Due to its significance as the primary barrier to cellular entry, cell membrane integrity is key to its sustenance. To overcome this barrier, pathogens have devised diverse cell membrane disruption strategies. Once such mechanism is the formation of nanopores by pore forming toxins (PFTs) released by several bacteria. PFTs, a major class of bacterial toxins are released as water soluble monomers. Upon binding the target bilayer membrane, they undergo structural rearrangements and oligomerize to form a stable transmembrane pore. The molecular mechanisms that result in efficient pore formation on eukaryotic membranes have been unclear.
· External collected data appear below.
(* ===== verification/Observation.v ===== *)
(** * Side-effect certainty

    The proof rules of [core/scripts/operation-observation.ts] that decide,
    from every linked pull request, whether an integration already happened,
    certainly did not, or cannot be told, and what may be done next. *)

From stdpp Require Import base gmap strings list.
From S2P Require Import Prelude LoopTypes.

Definition mayReplaySideEffect (c : SideEffectCertainty) : bool := bool_decide (c = KnownAbsent).

Inductive Treatment := TreatComplete | TreatReplay | TreatCooling.

Definition treatmentForSideEffectCertainty (c : SideEffectCertainty) : Treatment :=
  match c with
  | KnownComplete => TreatComplete
  | KnownAbsent => TreatReplay
  | Uncertain => TreatCooling
  end.

Record LinkedPrIntegrationFact := mkLinked {
  lp_number : Z;
  lp_state : PrState;
  lp_merge_commit_sha : option string;
  lp_contained : option bool;
  lp_artifact_role : option ArtifactRole;
  lp_artifact_identity : option string;
  lp_candidate_sha : option string;
  lp_candidate_epoch : option string;
  lp_logical_operation_id : option string;
}.

Record ExpectedLinkedPrBinding := mkExpected {
  candidateSha : option string;
  logicalOperationId : option string;
}.

(** [v?.trim().toLowerCase() ?? ""]. *)
Definition normSha (v : option string) : string := lowerString (js_trim (default "" v)).

(** [Boolean(v?.trim())]. *)
Definition present (v : option string) : bool := bool_decide (js_trim (default "" v) ≠ "").

Definition isExactLinkedImplementation (pr : LinkedPrIntegrationFact) (expected : ExpectedLinkedPrBinding) : bool :=
  let sha := normSha (lp_candidate_sha pr) in
  let epoch := normSha (lp_candidate_epoch pr) in
  let expectedSha := normSha (candidateSha expected) in
  let expectedOperation := js_trim (default "" (logicalOperationId expected)) in
  bool_decide (lp_artifact_role pr = Some RoleImplementation) && present (lp_artifact_identity pr) &&
  bool_decide (sha ≠ "") && bool_decide (sha = epoch) &&
  (bool_decide (expectedSha = "") || bool_decide (sha = expectedSha)) &&
  (bool_decide (expectedOperation = "") ||
   bool_decide (js_trim <$> lp_logical_operation_id pr = Some expectedOperation)).

Definition isMerged (pr : LinkedPrIntegrationFact) : bool := bool_decide (lp_state pr = PrStateMerged).

(** Merged, contained in the fetched base, and exactly the expected artifact. *)
Definition isContainedMerge (expected : ExpectedLinkedPrBinding) (pr : LinkedPrIntegrationFact) : bool :=
  isMerged pr && bool_decide (lp_contained pr = Some true) && isExactLinkedImplementation pr expected.

Definition integrationSideEffectCertainty (linked : list LinkedPrIntegrationFact) (truncated incompleteDetails : bool)
    (expected : ExpectedLinkedPrBinding) : SideEffectCertainty :=
  if existsb (isContainedMerge expected) linked then KnownComplete
  else if truncated || incompleteDetails then Uncertain
  else if existsb isMerged linked then Uncertain
  else KnownAbsent.

Record SuccessorMutations := mkSuccessor {
  openSuccessorPr : bool;
  rebaseContainedCommits : bool;
}.

Definition successorMutationsAllowed (c : SideEffectCertainty) : SuccessorMutations :=
  let allowed := bool_decide (c = KnownAbsent) in
  mkSuccessor allowed allowed.

(** [linked.find(p)]. *)
Definition js_find {A} (p : A → bool) (l : list A) : option A := head (filter (fun x => p x = true) l).

Definition selectAuthoritativeLinkedPr (linked : list LinkedPrIntegrationFact) (expected : ExpectedLinkedPrBinding)
    : option LinkedPrIntegrationFact :=
  match js_find (isContainedMerge expected) linked with
  | Some pr => Some pr
  | None =>
      match js_find (fun pr => bool_decide (lp_state pr = PrStateOpen) && isExactLinkedImplementation pr expected) linked with
      | Some pr => Some pr
      | None =>
          match js_find isMerged linked with
          | Some pr => Some pr
          | None => head linked
          end
      end
  end.

Record ArchiveDecision := mkArchive {
  archive_certainty : SideEffectCertainty;
  replay_archive : bool;
  dirty_fail_closed : bool;
  archive_rebase_in_progress : bool;
}.

Definition archiveReplayDecision (archiveAlreadyDone rebaseInProgress : bool) (productDirt : list string)
    : ArchiveDecision :=
  let c := if archiveAlreadyDone then KnownComplete
           else if rebaseInProgress then Uncertain
           else KnownAbsent in
  mkArchive c (mayReplaySideEffect c) (bool_decide (productDirt ≠ [])) rebaseInProgress.

(** ** Facts *)

Lemma js_find_Some {A} (p : A → bool) l x : js_find p l = Some x → x ∈ l ∧ p x = true.
Proof.
  unfold js_find. intros H. assert (x ∈ filter (fun x => p x = true) l) as Hx.
  { destruct (filter _ l); simplify_eq/=. left. }
  apply list_elem_of_filter in Hx as [? ?]. auto.
Qed.

Lemma js_find_None {A} (p : A → bool) l : js_find p l = None ↔ ∀ x, x ∈ l → p x = false.
Proof.
  unfold js_find. rewrite head_None. split.
  - intros H x Hx. apply not_true_iff_false. intros Hp.
    pose proof (proj2 (list_elem_of_filter (fun x => p x = true) l x) (conj Hp Hx)) as Hin. rewrite H in Hin. inversion Hin.
  - intros H. destruct (filter (fun x => p x = true) l) as [|x xs] eqn:E; [done|].
    pose proof (list_elem_of_here x xs) as Hin. rewrite <-E in Hin. apply list_elem_of_filter in Hin as [Hp Hx].
    rewrite H in Hp; done.
Qed.

(** What must be known before an integration counts as done, and before its
    absence counts as proven. *)
Definition Integrated (linked : list LinkedPrIntegrationFact) (e : ExpectedLinkedPrBinding) : Prop :=
  ∃ pr, pr ∈ linked ∧ lp_state pr = PrStateMerged ∧ lp_contained pr = Some true ∧
        isExactLinkedImplementation pr e = true.
Definition ProvenAbsent (linked : list LinkedPrIntegrationFact) (truncated incomplete : bool) : Prop :=
  truncated = false ∧ incomplete = false ∧ ∀ pr, pr ∈ linked → lp_state pr ≠ PrStateMerged.

Lemma isContainedMerge_true e pr :
  isContainedMerge e pr = true ↔
  lp_state pr = PrStateMerged ∧ lp_contained pr = Some true ∧ isExactLinkedImplementation pr e = true.
Proof. unfold isContainedMerge, isMerged. rewrite !andb_true_iff, !bool_decide_eq_true. tauto. Qed.

Lemma integrated_true e linked : existsb (isContainedMerge e) linked = true ↔ Integrated linked e.
Proof. rewrite existsb_elem. unfold Integrated. by setoid_rewrite isContainedMerge_true. Qed.

Lemma merged_false linked : existsb isMerged linked = false ↔ ∀ pr, pr ∈ linked → lp_state pr ≠ PrStateMerged.
Proof. rewrite existsb_not_elem. unfold isMerged. by setoid_rewrite bool_decide_eq_false. Qed.

Lemma certainty_complete linked t i e : integrationSideEffectCertainty linked t i e = KnownComplete ↔ Integrated linked e.
Proof.
  rewrite <-integrated_true. unfold integrationSideEffectCertainty. destruct (existsb (isContainedMerge e) linked); [done|].
  by destruct (t || i), (existsb isMerged linked).
Qed.

Lemma certainty_absent linked t i e : integrationSideEffectCertainty linked t i e = KnownAbsent ↔ ProvenAbsent linked t i.
Proof.
  unfold ProvenAbsent. rewrite <-merged_false. unfold integrationSideEffectCertainty.
  destruct (existsb (isContainedMerge e) linked) eqn:E.
  - split; [done|]. intros (_ & _ & H). apply integrated_true in E as (pr & Hin & Hm & _).
    by apply (proj1 (merged_false linked) H) in Hin.
  - destruct t, i, (existsb isMerged linked); simpl; naive_solver.
Qed.

(** ** Properties *)

(** Integration certainty fails closed.  It is [known_complete] exactly
    when some linked pull request is merged, contained in the base and is the
    expected implementation, and [known_absent] exactly when the enumeration
    was complete, every detail was read and no linked pull request is merged;
    successor mutations are allowed in that case only.  The selected authority
    agrees: it is a contained merge exactly when integration is complete. *)
Theorem integration_fail_closed linked truncated incomplete e :
  (integrationSideEffectCertainty linked truncated incomplete e = KnownComplete ↔ Integrated linked e) ∧
  (integrationSideEffectCertainty linked truncated incomplete e = KnownAbsent ↔ ProvenAbsent linked truncated incomplete) ∧
  (openSuccessorPr (successorMutationsAllowed (integrationSideEffectCertainty linked truncated incomplete e)) = true ↔
   ProvenAbsent linked truncated incomplete) ∧
  (Integrated linked e ↔
   ∃ pr, selectAuthoritativeLinkedPr linked e = Some pr ∧ isContainedMerge e pr = true).
Proof.
  split; [apply certainty_complete|]. split; [apply certainty_absent|].
  split; [simpl; rewrite bool_decide_eq_true; apply certainty_absent|].
  rewrite <-integrated_true. unfold selectAuthoritativeLinkedPr.
  destruct (js_find (isContainedMerge e) linked) as [pr|] eqn:E.
  - apply js_find_Some in E as [Hin Hp]. rewrite existsb_elem. split; eauto.
  - pose proof (proj1 (js_find_None _ _) E) as Hno. rewrite (proj2 (existsb_not_elem _ _) Hno).
    split; [done|]. intros (pr & Hs & Hp). assert (pr ∈ linked) as Hin; [|by rewrite Hno in Hp].
    repeat case_match; simplify_eq.
    1, 2: match goal with H : js_find _ _ = Some _ |- _ => by apply js_find_Some in H as [? _] end.
    destruct linked; simplify_eq/=. left.
Qed.

(** A later pull request never hides an earlier integration, whatever its
    state and wherever it is enumerated. *)
Lemma integration_kept linked more t i t' i' e :
  integrationSideEffectCertainty linked t i e = KnownComplete → linked ⊆ more →
  integrationSideEffectCertainty more t' i' e = KnownComplete.
Proof. rewrite !certainty_complete. intros (pr & Hin & H) Hsub. exists pr. split; [by apply Hsub|done]. Qed.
We dissect the assembly pathway of Cytolysin A (ClyA), a representative αPFT by devising single-molecule fluorescence assays that decouple pore formation stages and report on membrane binding, membrane insertion and oligomerization on artificial membrane bilayers. By evaluating the kinetics of intermediates along assembly pathway in membranes of different compositions, testing putative membrane binding domains with mutations, and combining them with mathematical modeling of erythrocyte lysis kinetics, we present a comprehensive mechanistic framework for ClyA pore formation. Our results show that cellular receptors are not essential for ClyA activity but cholesterol, a key component of mammalian membranes, is critical for cell lysis. Interestingly, initial binding of ClyA to membranes is not cholesterol dependent. However, cholesterol enhances the pore formation dynamics by driving the transmembrane domain insertion and oligomerization. Newly discovered cholesterol binding motifs within the N-terminus and β-tongue regions of the protein impart this selective enhancement of ClyA activity on cholesterol membranes. Finally, a cell lysis kinetics model which incorporates the cholesterol dependence of various pathway intermediates is developed to capture ClyA mediated erythrocyte lysis across different mutants.